- Task directions -
Your task is to find every line of the data that holds the string "Lemma" and copy it.

(Collection entries)
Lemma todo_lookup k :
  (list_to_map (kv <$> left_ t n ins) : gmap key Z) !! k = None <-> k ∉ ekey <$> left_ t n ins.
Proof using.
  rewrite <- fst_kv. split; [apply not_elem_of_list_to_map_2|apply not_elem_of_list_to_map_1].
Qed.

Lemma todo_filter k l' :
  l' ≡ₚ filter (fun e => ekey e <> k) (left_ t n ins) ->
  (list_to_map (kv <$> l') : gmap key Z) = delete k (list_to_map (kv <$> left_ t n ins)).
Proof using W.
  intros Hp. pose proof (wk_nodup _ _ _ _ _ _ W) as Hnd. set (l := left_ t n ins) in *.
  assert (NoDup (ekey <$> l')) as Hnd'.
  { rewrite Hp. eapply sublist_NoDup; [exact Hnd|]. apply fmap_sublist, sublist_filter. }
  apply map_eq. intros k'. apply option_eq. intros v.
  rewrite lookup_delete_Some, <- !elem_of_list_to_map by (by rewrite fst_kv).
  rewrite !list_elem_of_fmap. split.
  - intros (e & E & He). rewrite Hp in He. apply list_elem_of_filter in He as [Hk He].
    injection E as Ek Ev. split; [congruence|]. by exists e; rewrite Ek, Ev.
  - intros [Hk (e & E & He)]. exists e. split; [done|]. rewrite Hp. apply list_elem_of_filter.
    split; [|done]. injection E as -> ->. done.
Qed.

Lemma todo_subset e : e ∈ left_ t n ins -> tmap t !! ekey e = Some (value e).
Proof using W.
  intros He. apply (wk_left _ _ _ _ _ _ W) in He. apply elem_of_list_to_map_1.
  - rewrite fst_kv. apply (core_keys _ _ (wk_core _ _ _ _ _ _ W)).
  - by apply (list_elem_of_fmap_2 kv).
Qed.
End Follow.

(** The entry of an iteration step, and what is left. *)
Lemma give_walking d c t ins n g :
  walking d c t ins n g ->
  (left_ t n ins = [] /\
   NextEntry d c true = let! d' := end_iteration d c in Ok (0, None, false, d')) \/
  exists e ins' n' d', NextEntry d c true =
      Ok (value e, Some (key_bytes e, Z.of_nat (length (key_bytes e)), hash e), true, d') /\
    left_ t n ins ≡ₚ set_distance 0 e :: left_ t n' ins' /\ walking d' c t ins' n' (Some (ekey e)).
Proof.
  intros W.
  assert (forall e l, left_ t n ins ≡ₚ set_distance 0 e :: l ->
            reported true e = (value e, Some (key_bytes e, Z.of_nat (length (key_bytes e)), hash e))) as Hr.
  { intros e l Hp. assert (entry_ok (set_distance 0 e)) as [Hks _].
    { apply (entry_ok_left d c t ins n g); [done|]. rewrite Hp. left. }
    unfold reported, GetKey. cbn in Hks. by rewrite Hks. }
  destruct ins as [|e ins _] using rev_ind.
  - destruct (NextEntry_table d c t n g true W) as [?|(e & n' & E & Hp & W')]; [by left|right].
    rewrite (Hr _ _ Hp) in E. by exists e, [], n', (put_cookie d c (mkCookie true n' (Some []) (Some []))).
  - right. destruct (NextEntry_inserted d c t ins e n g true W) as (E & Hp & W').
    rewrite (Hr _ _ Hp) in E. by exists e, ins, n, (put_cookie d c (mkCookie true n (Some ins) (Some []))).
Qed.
---
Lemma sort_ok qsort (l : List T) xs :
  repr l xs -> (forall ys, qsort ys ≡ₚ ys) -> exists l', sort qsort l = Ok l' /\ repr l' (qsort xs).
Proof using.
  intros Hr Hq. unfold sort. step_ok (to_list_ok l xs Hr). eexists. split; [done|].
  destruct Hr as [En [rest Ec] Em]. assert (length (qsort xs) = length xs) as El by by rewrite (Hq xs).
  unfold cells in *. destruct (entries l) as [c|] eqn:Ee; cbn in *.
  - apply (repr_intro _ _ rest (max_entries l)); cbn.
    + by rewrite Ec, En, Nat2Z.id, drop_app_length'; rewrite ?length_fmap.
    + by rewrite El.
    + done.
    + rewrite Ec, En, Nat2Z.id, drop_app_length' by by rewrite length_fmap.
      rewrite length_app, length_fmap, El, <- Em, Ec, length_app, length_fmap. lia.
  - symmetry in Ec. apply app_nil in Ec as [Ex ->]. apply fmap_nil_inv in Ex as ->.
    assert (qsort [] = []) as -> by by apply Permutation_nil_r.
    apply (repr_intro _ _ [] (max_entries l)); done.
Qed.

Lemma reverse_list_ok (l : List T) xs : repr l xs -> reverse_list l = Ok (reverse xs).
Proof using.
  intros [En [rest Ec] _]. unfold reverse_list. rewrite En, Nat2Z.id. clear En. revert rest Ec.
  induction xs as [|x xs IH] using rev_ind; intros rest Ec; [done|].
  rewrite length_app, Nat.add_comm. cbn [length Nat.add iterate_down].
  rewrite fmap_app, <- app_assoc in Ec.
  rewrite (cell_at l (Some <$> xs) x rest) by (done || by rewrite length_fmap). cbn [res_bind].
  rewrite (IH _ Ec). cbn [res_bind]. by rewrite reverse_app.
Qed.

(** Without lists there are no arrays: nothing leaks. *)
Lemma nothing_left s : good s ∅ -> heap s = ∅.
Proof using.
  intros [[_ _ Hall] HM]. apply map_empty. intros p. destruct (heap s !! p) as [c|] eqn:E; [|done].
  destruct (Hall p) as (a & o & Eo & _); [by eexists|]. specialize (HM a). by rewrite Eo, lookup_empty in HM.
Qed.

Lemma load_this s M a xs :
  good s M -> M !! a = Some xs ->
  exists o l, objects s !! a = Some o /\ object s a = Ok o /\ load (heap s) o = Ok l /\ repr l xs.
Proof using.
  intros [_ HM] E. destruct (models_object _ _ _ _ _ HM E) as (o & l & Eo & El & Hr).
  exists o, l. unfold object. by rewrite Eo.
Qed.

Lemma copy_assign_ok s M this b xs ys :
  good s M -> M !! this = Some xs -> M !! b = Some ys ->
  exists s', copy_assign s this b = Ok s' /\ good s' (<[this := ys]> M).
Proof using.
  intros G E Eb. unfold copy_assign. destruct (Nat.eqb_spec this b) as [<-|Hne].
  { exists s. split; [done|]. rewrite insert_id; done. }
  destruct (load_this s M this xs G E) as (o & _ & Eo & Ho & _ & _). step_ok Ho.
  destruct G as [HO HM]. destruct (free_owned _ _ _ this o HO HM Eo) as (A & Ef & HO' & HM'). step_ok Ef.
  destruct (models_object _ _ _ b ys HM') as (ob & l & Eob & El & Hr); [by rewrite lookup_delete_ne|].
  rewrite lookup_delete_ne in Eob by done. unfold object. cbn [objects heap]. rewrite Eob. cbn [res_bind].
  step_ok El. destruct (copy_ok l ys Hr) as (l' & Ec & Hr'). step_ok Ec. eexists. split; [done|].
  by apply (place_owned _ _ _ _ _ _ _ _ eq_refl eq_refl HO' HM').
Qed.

- Answer section -
Lemma todo_lookup k :
Lemma todo_filter k l' :
Lemma todo_subset e : e ∈ left_ t n ins -> tmap t !! ekey e = Some (value e).
Lemma give_walking d c t ins n g :
Lemma sort_ok qsort (l : List T) xs :
Lemma reverse_list_ok (l : List T) xs : repr l xs -> reverse_list l = Ok (reverse xs).
Lemma nothing_left s : good s ∅ -> heap s = ∅.
Lemma load_this s M a xs :
Lemma copy_assign_ok s M this b xs ys :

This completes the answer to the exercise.